Mit dem e-tron gehen auch neue Services an den Start: Erstmals lassen sich in einem Audi-Modell softwarebasierte Features nachträglich in der myAudi-App hinzubuchen. So könnten Kunden die Leistung erhöhen, Infotainment-Pakete buchen oder ein neues Fahrerassistenzsystem freischalten – wahlweise für einen Monat, ein Jahr oder dauerhaft. Interessant auch für den Gebrauchtwagenmarkt: Händler könnten die Fahrzeuge auf dem Hof bei Bedarf up- oder downgraden und so neu positionieren.

Audi geht mit dem e-tron also sowohl produkt- als auch serviceseitig neue Wege. Und klar ist auch, dass das SUV nicht allein bleibt: In der e-tron-Familie folgen in den kommenden Jahren noch der e-tron Sportback, ein Kompaktmodell in Partnerschaft mit VW sowie der e-tron GT, der sich eine gemeinsame Basis mit dem Porsche Taycan teilt. Insgesamt soll die Flotte im Jahr 2025 zu rund 30 Prozent elektrifiziert sein.
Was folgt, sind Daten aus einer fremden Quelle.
Lemma same_letter_tolower x y :
  spec_same_letter x y = if ascii_dec (tolower x) (tolower y) then true else false.
Proof.
  assert (H : forallb
                (λ x, forallb
                        (λ y, Bool.eqb (spec_same_letter x y)
                                (if ascii_dec (tolower x) (tolower y)
                                 then true else false))
                        all_ascii)
                all_ascii = true) by (vm_compute; reflexivity).
  rewrite forallb_forall in H. specialize (H x (all_ascii_complete x)).
  rewrite forallb_forall in H. specialize (H y (all_ascii_complete y)).
  apply Bool.eqb_prop in H. exact H.
Qed.

Lemma strcasecmp_same_name a : ∀ b, strcasecmp_eq a b = spec_same_name a b.
Proof.
  induction a as [|x a IH]; intros [|y b]; cbn; try reflexivity.
  rewrite same_letter_tolower.
  destruct (ascii_dec (tolower x) (tolower y)); cbn; [ apply IH | reflexivity ].
Qed.

(** [_get_param] finds the flag the specification names. *)
Lemma get_param_spec_flag p tok v :
  _get_param p tok v =
  match spec_flag p tok with
  | Some f => (0, f)
  | None => (-1, v)
  end.
Proof.
  induction p as [|e p IH]; cbn [_get_param spec_flag]; [ reflexivity | ].
  rewrite strcasecmp_same_name.
  destruct (spec_same_name (name e) tok); [ reflexivity | exact IH ].
Qed.

Lemma resolves_spec_flag p tok : resolves p tok ↔ spec_flag p tok ≠ None.
Proof.
  unfold resolves. rewrite get_param_spec_flag.
  destruct (spec_flag p tok); cbn; split; intros H;
    first [ discriminate | reflexivity | contradiction ].
Qed.

Lemma flag_of_spec_flag p tok : flag_of p tok = default 0 (spec_flag p tok).
Proof.
  unfold flag_of. rewrite get_param_spec_flag.
  destruct (spec_flag p tok); reflexivity.
Qed.
(** A matched reader accepts the frame a writer built and gets its content
    back. *)
Lemma ReadMsg_sealed : forall w r ptype payload fsize rest,
  matched w r ->
  closed (conn r) = false ->
  0 <= fsize < 2 ^ 24 ->
  len ptype + len payload = fsize ->
  ReadMsg (receiving r (wire (sealFrame w ptype payload fsize) ++ rest))
  = (accepted r (sealFrame w ptype payload fsize) rest,
     decodeContent (snappy r) (ptype ++ payload)).
Proof.
  intros w r ptype payload fsize rest (Henc & Hmc & Hmac & Hsn) Hopen Hfs Hlen.
  assert (Hhl := sealFrame_header_len w ptype payload fsize).
  assert (Hbl := sealFrame_body_len w ptype payload fsize).
  unfold wire, accepted, receiving in *.
  revert Hhl Hbl.
  unfold sealFrame, XORKeyStream.
  cbn [s_header s_headerMAC s_body s_frameMAC s_enc s_egressMAC].
  set (hdr := xorKeyStreamFrom (enc w) (ctr_pos (enc w)) (plainHeader fsize)).
  set (mac1 := reseed (egressMAC w) (macCipher w) hdr).
  set (s1 := {| ctr_block := ctr_block (enc w); ctr_iv := ctr_iv (enc w);
                ctr_pos := ctr_pos (enc w) + len (plainHeader fsize) |}).
  set (body := xorKeyStreamFrom s1 (ctr_pos s1) (ptype ++ payload ++ padding fsize)).
  set (mac2 := hash_Write mac1 body).
  set (mac3 := reseed mac2 (macCipher w) (hash_Sum mac2)).
  intros Hhl Hbl.
  destruct r as [[rdc wrc cl] e d mc eg ing sn].
  cbn in Hopen, Henc, Hmc, Hmac, Hsn; subst cl d mc ing sn.
  unfold ReadMsg.
  unfold mbind at 1, rw_ReadFull at 1.
  cbn [conn set_conn rd wr closed enc dec macCipher egressMAC ingressMAC snappy].
  replace ((hdr ++ tagOf mac1 ++ body ++ tagOf mac3) ++ rest)
    with ((hdr ++ tagOf mac1) ++ (body ++ tagOf mac3 ++ rest))
    by (rewrite <- !app_assoc; reflexivity).
  rewrite io_ReadFull_app by (rewrite len_app, Hhl, tagOf_len; reflexivity).
  rewrite (take_app_exact hdr (tagOf mac1) 16 Hhl).
  rewrite (drop_app_exact hdr (tagOf mac1) 16 Hhl).
  unfold mbind at 1, rw_ingressUpdateMAC at 1.
  cbn [conn set_conn rd wr closed enc dec macCipher egressMAC ingressMAC snappy].
  rewrite updateMAC_Ok by lia.
  fold mac1.
  unfold hmac_Equal; rewrite bytes_eqb_refl; cbn [negb].
  unfold mbind at 1, rw_decXOR at 1, XORKeyStream.
  cbn [conn set_conn set_ingressMAC set_dec rd wr closed enc dec macCipher
       egressMAC ingressMAC snappy].
  subst hdr; rewrite xorKeyStreamFrom_involutive.
  set (hdr := xorKeyStreamFrom (enc w) (ctr_pos (enc w)) (plainHeader fsize)) in *.
  rewrite !readInt24_plainHeader by assumption.
  assert (Hpad := padding_len fsize).
  assert (Hm := Z.mod_pos_bound fsize 16 ltac:(lia)).
  change (2 ^ 24) with 16777216 in Hfs.
  set (rsize := if fsize mod 16 >? 0 then uint32 (fsize + (16 - fsize mod 16)) else fsize).
  assert (Hrsize : len body = rsize).
  { rewrite Hbl, Hpad; subst rsize.
    destruct (fsize mod 16 >? 0); [|lia].
    unfold uint32; change (2 ^ 32) with 4294967296.
    generalize dependent (fsize mod 16); intros m Hpad Hm.
    rewrite Z.mod_small; lia. }
  unfold mbind at 1, rw_ReadFull at 1.
  cbn [conn set_conn set_ingressMAC set_dec rd wr closed enc dec macCipher
       egressMAC ingressMAC snappy].
  rewrite io_ReadFull_app by exact Hrsize.
  unfold mbind at 1.
  cbn [conn set_conn set_ingressMAC set_dec rd wr closed enc dec macCipher
       egressMAC ingressMAC snappy].
  fold mac2.
  unfold mbind at 1, mget at 1.
  unfold mbind at 1, rw_ReadFull at 1.
  cbn [conn set_conn set_ingressMAC set_dec rd wr closed enc dec macCipher
       egressMAC ingressMAC snappy].
  rewrite io_ReadFull_app by apply tagOf_len.
  unfold mbind at 1, rw_ingressUpdateMAC at 1.
  cbn [conn set_conn set_ingressMAC set_dec rd wr closed enc dec macCipher
       egressMAC ingressMAC snappy].
  rewrite updateMAC_Ok by (rewrite hash_Sum_len; lia).
  fold mac3.
  rewrite bytes_eqb_refl; cbn [negb].
  unfold mbind at 1, rw_decXOR at 1, XORKeyStream.
  cbn [conn set_conn set_ingressMAC set_dec rd wr closed enc dec macCipher
       egressMAC ingressMAC snappy ctr_pos ctr_block ctr_iv].
  rewrite Hhl.
  assert (Hdec : xorKeyStreamFrom
                   {| ctr_block := ctr_block (enc w); ctr_iv := ctr_iv (enc w);
                      ctr_pos := ctr_pos (enc w) + 16 |}
                   (ctr_pos (enc w) + 16) body
                 = ptype ++ payload ++ padding fsize).
  { subst body s1; cbn [ctr_pos]; rewrite plainHeader_len.
    apply xorKeyStreamFrom_involutive. }
  rewrite Hdec.
  replace (take fsize (ptype ++ payload ++ padding fsize)) with (ptype ++ payload)
    by (rewrite app_assoc, take_app_exact; [reflexivity | rewrite len_app; assumption]).
  unfold mbind, lift, mget, decodeContent.
  assert (Hpos : ctr_pos (enc w) + 16 + len body
                 = ctr_pos s1 + len (ptype ++ payload ++ padding fsize)).
  { subst body s1; cbn [ctr_pos]; rewrite xorKeyStreamFrom_len, plainHeader_len; lia. }
  destruct (rlp_DecodeUint (ptype ++ payload)) as [[code rest']| |];
    cbn [rbind fst snd snappy set_dec set_ingressMAC set_conn conn enc dec
         macCipher egressMAC ingressMAC rd wr closed];
    rewrite Hpos; reflexivity.
Qed.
Doch ein Schritt nach dem anderen. Noch in diesem Jahr wird der e-tron zu den ersten europäischen Kunden rollen. Gefertigt werden jährlich rund 50.000 Fahrzeuge im belgischen Werk Brüssel. Im nächsten Jahr geht der e-tron dann auch in den USA auf Tesla-Jagd. Übrigens nimmt der jüngste Audi-Spross die kalifornischen Stromer auch preislich als Vorbild: In Europa startet der e-tron bei rund 80.000 Euro.